Within the listing below, please copy exactly the lines between the line holding "eexists. split; [reflexivity|]. split;" and the line holding "risk percentage) are", inclusive.
::::
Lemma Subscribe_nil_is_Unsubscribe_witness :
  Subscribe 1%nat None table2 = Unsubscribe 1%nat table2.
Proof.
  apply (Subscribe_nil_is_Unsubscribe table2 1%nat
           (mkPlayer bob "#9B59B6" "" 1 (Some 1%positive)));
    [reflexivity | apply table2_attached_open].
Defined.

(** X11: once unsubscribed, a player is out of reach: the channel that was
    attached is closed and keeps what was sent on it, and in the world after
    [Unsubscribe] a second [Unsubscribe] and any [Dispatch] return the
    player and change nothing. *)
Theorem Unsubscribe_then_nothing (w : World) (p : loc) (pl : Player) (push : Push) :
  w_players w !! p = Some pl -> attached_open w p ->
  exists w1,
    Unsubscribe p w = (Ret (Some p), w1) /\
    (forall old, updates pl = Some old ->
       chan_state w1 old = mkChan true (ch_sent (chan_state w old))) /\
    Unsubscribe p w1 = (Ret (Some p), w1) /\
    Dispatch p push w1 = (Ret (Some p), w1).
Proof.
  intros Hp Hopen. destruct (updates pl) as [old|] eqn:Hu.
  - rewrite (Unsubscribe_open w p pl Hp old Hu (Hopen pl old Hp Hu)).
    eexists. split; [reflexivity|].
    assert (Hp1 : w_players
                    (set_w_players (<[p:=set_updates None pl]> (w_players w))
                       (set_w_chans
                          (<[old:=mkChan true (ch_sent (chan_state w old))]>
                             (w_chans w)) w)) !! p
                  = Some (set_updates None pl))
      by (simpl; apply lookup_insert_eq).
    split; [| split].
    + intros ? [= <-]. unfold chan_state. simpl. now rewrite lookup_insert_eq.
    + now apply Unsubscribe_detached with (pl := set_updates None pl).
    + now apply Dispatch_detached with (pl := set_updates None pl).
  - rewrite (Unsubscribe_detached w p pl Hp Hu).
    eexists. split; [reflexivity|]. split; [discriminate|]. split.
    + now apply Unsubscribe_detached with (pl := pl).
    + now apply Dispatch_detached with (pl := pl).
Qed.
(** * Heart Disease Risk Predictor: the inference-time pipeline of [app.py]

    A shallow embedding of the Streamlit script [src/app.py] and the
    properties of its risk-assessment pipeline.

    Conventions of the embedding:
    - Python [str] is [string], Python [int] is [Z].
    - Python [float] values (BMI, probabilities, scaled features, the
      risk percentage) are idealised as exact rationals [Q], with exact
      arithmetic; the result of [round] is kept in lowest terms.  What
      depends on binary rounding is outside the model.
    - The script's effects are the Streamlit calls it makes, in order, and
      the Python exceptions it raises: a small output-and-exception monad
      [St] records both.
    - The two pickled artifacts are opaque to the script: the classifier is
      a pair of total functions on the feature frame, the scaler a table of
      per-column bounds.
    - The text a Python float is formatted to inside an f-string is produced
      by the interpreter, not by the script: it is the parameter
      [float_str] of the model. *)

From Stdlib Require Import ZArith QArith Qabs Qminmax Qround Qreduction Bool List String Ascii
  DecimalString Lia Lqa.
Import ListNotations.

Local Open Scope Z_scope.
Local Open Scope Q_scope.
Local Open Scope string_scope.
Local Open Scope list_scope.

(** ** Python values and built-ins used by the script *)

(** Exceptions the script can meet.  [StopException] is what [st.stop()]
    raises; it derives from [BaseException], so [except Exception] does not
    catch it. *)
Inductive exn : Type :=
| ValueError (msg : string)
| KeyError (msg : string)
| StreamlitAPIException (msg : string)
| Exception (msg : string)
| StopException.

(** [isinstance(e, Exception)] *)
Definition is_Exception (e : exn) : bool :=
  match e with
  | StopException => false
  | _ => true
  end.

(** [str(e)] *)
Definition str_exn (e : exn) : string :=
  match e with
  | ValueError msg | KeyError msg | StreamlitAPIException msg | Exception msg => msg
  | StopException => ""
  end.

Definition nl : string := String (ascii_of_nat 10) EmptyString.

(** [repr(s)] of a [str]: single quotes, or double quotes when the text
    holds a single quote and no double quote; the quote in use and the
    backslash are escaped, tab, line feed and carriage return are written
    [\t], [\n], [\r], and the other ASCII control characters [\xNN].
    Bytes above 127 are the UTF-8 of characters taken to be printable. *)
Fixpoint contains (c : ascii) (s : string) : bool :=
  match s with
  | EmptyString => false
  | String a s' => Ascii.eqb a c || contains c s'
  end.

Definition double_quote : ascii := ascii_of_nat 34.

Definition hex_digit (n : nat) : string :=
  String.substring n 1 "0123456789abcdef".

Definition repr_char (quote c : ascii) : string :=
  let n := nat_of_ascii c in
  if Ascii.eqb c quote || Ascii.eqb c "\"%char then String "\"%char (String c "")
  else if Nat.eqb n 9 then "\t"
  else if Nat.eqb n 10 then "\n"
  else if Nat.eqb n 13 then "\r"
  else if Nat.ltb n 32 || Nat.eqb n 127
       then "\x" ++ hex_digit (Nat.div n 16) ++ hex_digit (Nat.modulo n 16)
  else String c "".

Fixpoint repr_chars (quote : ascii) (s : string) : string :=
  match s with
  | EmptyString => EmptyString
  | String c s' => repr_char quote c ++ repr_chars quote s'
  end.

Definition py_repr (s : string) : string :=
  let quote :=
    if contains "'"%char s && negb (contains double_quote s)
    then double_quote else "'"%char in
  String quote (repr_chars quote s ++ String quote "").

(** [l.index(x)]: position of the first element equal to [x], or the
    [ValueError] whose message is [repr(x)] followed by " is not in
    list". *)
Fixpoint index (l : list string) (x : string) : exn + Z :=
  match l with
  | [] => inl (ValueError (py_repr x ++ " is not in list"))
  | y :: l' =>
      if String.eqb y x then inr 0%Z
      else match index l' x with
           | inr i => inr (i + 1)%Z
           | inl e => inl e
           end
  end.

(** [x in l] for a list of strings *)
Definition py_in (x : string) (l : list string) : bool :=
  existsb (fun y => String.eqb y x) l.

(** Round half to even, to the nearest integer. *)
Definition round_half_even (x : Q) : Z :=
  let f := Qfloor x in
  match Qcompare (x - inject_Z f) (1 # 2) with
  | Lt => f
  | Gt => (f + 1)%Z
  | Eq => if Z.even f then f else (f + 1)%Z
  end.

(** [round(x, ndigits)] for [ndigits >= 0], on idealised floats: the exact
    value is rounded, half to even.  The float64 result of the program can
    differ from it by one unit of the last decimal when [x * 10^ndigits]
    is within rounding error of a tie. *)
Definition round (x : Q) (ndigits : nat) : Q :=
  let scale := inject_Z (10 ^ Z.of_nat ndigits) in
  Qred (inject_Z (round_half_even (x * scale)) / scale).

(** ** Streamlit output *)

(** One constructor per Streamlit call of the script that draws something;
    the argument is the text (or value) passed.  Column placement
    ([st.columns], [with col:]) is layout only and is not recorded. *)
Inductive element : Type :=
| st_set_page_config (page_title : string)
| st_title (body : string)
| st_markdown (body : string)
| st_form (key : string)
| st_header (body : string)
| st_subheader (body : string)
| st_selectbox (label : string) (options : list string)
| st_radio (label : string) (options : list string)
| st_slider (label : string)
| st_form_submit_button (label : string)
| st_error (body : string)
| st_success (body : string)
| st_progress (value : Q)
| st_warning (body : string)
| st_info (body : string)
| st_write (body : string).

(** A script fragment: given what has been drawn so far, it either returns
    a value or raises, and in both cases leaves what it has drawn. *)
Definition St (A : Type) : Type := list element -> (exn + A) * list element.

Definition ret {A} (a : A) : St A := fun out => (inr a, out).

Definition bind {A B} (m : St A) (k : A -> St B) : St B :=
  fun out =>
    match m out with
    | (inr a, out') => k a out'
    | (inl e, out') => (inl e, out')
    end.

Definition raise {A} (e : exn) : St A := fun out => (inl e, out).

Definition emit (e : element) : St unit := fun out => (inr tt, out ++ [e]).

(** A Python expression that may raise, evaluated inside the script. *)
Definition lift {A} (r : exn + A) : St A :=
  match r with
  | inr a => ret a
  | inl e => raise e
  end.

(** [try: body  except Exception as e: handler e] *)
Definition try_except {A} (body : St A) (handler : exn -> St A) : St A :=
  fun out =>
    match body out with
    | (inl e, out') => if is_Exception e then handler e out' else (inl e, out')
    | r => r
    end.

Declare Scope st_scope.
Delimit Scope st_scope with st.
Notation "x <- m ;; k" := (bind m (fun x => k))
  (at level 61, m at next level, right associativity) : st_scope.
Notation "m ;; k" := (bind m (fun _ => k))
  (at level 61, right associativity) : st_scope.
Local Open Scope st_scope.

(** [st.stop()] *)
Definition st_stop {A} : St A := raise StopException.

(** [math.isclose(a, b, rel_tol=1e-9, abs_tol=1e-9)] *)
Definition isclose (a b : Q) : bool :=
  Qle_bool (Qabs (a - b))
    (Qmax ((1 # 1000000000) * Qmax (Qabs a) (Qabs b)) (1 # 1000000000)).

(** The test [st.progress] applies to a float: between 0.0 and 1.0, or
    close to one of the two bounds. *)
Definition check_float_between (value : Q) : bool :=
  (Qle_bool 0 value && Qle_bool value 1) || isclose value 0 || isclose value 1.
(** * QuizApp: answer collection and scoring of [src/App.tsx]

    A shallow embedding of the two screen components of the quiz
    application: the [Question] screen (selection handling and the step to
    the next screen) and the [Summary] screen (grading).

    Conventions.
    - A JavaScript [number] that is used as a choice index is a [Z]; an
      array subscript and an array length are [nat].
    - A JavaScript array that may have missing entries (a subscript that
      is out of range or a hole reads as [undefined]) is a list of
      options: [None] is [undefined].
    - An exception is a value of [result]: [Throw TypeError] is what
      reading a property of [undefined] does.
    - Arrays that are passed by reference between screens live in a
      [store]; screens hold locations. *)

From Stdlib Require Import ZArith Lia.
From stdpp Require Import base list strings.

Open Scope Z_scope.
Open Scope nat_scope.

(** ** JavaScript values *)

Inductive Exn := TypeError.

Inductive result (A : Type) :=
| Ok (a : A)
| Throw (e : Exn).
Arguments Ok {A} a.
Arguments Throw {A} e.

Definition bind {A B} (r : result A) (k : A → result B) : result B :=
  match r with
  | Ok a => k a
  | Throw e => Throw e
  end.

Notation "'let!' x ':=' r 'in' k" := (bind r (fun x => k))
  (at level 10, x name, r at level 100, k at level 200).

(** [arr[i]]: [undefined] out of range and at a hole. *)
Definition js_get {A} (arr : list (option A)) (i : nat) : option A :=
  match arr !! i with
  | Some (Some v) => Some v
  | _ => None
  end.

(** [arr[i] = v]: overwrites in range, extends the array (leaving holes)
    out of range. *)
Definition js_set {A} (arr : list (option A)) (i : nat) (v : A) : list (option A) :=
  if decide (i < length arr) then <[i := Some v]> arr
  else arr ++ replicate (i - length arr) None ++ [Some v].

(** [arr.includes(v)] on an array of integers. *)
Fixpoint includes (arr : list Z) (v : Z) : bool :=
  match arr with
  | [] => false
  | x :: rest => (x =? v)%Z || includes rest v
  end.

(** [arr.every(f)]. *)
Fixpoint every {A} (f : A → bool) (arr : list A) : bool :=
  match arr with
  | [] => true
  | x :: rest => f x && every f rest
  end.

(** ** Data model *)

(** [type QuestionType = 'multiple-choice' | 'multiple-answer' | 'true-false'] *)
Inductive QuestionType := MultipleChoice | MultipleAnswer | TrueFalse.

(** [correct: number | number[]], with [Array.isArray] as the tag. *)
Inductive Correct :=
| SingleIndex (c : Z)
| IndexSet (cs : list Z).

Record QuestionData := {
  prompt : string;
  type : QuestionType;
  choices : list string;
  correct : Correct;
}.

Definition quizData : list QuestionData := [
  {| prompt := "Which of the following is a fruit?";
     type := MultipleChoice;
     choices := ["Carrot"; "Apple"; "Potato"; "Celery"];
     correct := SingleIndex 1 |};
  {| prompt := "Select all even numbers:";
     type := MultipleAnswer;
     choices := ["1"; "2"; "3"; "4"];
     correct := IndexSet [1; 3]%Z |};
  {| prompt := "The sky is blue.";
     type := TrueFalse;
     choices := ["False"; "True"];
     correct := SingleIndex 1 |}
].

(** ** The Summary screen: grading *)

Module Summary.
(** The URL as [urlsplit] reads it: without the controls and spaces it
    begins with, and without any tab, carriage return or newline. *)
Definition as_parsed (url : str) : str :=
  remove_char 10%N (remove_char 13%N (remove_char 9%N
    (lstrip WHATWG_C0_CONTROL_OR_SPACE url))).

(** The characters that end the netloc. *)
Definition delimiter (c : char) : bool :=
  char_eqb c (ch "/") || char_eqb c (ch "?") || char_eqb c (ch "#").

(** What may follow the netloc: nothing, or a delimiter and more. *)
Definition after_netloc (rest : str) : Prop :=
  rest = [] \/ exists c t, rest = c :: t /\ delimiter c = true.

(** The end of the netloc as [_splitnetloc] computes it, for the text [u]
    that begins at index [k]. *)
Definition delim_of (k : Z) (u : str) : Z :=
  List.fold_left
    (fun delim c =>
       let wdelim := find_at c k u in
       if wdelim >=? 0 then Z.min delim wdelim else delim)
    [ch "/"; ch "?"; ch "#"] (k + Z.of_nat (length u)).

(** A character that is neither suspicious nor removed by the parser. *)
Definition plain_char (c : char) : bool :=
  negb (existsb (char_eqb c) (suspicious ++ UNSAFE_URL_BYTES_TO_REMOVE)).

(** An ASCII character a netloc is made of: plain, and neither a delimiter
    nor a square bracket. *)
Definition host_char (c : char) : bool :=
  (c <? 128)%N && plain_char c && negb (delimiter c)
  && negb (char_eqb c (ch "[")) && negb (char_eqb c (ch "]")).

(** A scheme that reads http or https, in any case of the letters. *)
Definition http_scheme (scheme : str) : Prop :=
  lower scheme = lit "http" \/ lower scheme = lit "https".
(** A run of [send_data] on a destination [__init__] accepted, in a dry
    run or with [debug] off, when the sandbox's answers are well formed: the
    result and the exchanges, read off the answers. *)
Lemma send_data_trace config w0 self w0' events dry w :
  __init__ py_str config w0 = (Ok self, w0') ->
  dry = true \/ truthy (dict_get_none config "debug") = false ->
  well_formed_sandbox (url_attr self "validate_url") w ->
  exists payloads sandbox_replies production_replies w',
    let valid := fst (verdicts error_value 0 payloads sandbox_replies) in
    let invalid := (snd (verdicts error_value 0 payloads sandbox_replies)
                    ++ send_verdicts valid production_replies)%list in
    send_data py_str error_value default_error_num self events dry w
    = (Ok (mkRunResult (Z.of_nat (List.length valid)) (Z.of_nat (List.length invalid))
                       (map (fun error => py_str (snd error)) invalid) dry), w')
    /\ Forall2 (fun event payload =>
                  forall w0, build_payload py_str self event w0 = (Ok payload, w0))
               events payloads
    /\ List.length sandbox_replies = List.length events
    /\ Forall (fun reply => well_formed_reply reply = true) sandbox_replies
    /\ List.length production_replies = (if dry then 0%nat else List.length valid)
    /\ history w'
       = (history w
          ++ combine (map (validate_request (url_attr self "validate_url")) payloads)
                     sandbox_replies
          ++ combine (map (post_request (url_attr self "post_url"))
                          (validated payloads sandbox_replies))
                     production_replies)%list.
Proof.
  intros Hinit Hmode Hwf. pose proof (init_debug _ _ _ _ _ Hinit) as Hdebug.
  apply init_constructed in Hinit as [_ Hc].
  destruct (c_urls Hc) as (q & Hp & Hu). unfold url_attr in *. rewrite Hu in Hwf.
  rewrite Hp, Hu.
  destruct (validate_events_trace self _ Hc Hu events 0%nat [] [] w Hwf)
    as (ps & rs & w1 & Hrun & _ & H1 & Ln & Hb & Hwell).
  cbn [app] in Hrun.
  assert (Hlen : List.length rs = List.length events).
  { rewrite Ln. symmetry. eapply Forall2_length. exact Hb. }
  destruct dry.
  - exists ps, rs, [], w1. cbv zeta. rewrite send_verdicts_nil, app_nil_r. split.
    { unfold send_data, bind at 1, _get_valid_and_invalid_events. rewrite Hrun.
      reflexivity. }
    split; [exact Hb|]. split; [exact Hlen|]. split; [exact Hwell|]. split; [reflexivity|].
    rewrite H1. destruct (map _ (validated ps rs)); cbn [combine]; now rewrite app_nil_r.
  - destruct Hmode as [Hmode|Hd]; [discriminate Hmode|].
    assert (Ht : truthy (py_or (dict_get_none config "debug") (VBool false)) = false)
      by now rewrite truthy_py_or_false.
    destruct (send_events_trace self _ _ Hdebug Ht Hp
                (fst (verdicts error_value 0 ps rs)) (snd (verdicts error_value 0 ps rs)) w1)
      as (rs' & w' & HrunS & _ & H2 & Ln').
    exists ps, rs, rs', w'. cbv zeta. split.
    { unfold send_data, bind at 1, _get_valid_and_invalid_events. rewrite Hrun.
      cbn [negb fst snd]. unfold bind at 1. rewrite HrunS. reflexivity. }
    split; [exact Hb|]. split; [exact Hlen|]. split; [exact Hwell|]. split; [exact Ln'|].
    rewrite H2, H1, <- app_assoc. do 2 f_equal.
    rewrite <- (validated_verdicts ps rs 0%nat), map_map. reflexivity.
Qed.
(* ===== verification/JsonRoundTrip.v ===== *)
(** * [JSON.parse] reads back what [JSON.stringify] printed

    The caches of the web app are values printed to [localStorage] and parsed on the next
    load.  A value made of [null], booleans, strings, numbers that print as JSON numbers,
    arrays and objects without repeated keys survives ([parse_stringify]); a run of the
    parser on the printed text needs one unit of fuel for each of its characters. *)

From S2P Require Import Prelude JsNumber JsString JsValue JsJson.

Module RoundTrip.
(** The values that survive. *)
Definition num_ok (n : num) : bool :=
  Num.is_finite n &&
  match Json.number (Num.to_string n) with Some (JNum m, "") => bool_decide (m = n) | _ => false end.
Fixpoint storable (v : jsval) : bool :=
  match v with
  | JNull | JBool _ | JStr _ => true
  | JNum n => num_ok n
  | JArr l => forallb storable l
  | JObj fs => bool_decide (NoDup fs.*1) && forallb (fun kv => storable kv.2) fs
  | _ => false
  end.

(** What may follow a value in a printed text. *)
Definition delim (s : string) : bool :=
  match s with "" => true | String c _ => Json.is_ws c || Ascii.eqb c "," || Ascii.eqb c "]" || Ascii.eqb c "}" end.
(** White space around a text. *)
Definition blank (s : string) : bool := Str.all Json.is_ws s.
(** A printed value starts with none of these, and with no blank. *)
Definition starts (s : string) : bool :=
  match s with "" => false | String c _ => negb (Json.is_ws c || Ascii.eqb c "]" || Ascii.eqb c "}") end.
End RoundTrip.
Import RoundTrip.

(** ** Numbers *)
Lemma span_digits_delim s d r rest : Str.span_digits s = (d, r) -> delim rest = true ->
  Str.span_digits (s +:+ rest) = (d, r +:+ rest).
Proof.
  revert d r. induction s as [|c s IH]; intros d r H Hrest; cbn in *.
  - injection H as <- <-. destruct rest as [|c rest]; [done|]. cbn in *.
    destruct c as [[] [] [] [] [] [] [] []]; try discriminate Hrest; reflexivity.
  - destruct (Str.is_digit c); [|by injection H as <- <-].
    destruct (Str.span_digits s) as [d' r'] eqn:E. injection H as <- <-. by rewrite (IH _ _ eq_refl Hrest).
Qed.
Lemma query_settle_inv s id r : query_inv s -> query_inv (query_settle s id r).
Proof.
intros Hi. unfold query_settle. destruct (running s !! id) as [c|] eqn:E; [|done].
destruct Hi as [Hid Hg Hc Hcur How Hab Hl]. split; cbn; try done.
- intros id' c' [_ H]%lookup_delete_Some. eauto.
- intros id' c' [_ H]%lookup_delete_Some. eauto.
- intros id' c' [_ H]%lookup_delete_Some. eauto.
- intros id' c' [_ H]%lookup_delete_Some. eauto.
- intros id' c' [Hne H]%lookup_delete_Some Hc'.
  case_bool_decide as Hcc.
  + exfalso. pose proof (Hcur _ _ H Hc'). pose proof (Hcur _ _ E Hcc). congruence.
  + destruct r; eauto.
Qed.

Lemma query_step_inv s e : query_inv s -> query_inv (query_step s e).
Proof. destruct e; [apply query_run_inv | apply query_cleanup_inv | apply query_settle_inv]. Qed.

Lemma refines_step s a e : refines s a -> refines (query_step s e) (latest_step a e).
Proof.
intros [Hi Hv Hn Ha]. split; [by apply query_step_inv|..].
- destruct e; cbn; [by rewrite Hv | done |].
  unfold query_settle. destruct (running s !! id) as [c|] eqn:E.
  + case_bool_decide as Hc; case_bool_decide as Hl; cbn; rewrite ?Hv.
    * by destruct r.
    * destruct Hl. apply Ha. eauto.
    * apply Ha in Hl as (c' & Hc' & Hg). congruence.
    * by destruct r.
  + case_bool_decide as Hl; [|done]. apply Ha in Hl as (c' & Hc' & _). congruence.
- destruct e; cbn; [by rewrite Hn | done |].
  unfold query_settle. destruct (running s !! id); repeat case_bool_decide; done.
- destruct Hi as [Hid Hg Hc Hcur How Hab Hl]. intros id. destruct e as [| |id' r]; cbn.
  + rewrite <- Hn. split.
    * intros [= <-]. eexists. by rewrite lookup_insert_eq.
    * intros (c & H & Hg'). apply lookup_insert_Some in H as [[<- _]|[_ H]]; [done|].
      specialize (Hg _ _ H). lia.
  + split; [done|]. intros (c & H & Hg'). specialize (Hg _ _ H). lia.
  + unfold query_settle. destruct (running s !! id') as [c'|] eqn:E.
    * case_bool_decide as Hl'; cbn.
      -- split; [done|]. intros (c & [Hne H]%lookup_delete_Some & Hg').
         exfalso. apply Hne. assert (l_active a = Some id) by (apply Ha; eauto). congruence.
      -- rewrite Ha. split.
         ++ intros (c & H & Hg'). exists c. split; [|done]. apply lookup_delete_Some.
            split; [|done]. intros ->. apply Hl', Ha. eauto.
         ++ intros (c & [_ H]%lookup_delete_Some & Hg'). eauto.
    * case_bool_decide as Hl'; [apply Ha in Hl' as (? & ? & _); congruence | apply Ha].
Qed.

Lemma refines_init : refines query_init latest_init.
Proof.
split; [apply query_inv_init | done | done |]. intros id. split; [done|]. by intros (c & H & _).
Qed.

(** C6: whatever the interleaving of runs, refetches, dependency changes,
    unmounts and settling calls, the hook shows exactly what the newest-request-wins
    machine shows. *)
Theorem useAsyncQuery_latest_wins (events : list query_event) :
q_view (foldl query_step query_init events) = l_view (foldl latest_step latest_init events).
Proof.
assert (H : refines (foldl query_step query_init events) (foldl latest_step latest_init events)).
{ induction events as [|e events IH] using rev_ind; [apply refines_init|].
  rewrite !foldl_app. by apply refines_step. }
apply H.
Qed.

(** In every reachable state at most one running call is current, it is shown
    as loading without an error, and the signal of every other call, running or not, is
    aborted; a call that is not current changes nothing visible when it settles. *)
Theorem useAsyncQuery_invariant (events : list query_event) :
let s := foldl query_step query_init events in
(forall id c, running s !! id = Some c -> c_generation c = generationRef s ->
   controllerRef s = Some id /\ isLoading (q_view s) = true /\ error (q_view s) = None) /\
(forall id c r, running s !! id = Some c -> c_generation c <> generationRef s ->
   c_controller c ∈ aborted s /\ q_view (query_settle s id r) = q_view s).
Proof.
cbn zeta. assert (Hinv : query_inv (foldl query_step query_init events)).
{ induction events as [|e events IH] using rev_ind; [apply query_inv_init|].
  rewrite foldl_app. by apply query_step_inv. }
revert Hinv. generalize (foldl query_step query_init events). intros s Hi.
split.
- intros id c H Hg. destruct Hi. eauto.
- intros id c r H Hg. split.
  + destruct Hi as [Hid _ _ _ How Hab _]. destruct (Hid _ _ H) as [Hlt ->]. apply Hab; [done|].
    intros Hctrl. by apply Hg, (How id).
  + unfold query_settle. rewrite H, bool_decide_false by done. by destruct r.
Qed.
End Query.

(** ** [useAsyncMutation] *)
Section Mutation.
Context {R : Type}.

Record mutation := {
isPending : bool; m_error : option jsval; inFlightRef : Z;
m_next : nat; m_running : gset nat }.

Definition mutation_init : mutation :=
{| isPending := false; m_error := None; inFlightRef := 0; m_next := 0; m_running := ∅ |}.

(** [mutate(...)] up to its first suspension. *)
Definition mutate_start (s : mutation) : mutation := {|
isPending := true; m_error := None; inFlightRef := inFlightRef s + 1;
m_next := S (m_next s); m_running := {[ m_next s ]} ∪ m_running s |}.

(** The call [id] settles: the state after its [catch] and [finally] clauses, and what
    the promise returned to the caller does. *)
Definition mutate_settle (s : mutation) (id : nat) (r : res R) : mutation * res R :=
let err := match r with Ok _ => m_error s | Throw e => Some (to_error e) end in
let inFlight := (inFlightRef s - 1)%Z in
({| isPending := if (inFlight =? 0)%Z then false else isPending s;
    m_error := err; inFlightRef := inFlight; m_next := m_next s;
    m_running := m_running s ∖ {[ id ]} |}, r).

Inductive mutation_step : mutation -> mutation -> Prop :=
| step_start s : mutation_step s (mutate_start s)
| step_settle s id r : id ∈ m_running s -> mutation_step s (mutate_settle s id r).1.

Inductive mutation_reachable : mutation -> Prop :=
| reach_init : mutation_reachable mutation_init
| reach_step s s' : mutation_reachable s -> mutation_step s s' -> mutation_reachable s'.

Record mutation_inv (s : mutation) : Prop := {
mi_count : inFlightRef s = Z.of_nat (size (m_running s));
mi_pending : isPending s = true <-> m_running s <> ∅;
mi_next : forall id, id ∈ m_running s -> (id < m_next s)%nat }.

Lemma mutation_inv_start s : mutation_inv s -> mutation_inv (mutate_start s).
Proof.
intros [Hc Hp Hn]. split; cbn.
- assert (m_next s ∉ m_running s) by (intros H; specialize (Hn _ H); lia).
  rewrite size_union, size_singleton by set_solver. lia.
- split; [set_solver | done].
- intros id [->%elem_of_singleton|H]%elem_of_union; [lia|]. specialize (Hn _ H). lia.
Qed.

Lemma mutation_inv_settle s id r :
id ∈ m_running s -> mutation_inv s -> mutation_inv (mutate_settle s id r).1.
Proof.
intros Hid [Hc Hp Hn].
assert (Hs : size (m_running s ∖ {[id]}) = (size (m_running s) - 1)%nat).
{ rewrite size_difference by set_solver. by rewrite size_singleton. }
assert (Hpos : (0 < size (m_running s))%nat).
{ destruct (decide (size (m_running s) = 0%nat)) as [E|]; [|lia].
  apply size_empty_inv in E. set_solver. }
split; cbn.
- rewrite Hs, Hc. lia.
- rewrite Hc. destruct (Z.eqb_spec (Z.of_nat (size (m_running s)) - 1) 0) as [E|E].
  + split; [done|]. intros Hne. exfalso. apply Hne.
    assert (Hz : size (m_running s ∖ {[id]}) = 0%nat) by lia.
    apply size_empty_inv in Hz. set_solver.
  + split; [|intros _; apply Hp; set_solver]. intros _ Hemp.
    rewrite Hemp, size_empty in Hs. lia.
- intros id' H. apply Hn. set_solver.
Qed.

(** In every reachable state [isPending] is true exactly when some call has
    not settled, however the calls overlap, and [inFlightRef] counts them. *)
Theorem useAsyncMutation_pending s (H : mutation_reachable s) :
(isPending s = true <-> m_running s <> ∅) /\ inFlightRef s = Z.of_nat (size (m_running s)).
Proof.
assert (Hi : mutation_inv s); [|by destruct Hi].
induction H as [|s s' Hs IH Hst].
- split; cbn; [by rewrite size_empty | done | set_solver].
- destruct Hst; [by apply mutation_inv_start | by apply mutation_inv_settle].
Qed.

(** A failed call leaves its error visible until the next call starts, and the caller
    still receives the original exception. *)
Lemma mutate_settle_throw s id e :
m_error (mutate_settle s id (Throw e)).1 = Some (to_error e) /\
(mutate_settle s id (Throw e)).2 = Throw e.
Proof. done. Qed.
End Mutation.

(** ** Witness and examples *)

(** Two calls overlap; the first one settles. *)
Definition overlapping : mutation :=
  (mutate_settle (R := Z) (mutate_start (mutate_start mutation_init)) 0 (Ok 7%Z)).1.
::::
ANSWER AREA:
    eexists. split; [reflexivity|]. split; [discriminate|]. split.
    + now apply Unsubscribe_detached with (pl := pl).
    + now apply Dispatch_detached with (pl := pl).
Qed.
(** * Heart Disease Risk Predictor: the inference-time pipeline of [app.py]

    A shallow embedding of the Streamlit script [src/app.py] and the
    properties of its risk-assessment pipeline.

    Conventions of the embedding:
    - Python [str] is [string], Python [int] is [Z].
    - Python [float] values (BMI, probabilities, scaled features, the
      risk percentage) are idealised as exact rationals [Q], with exact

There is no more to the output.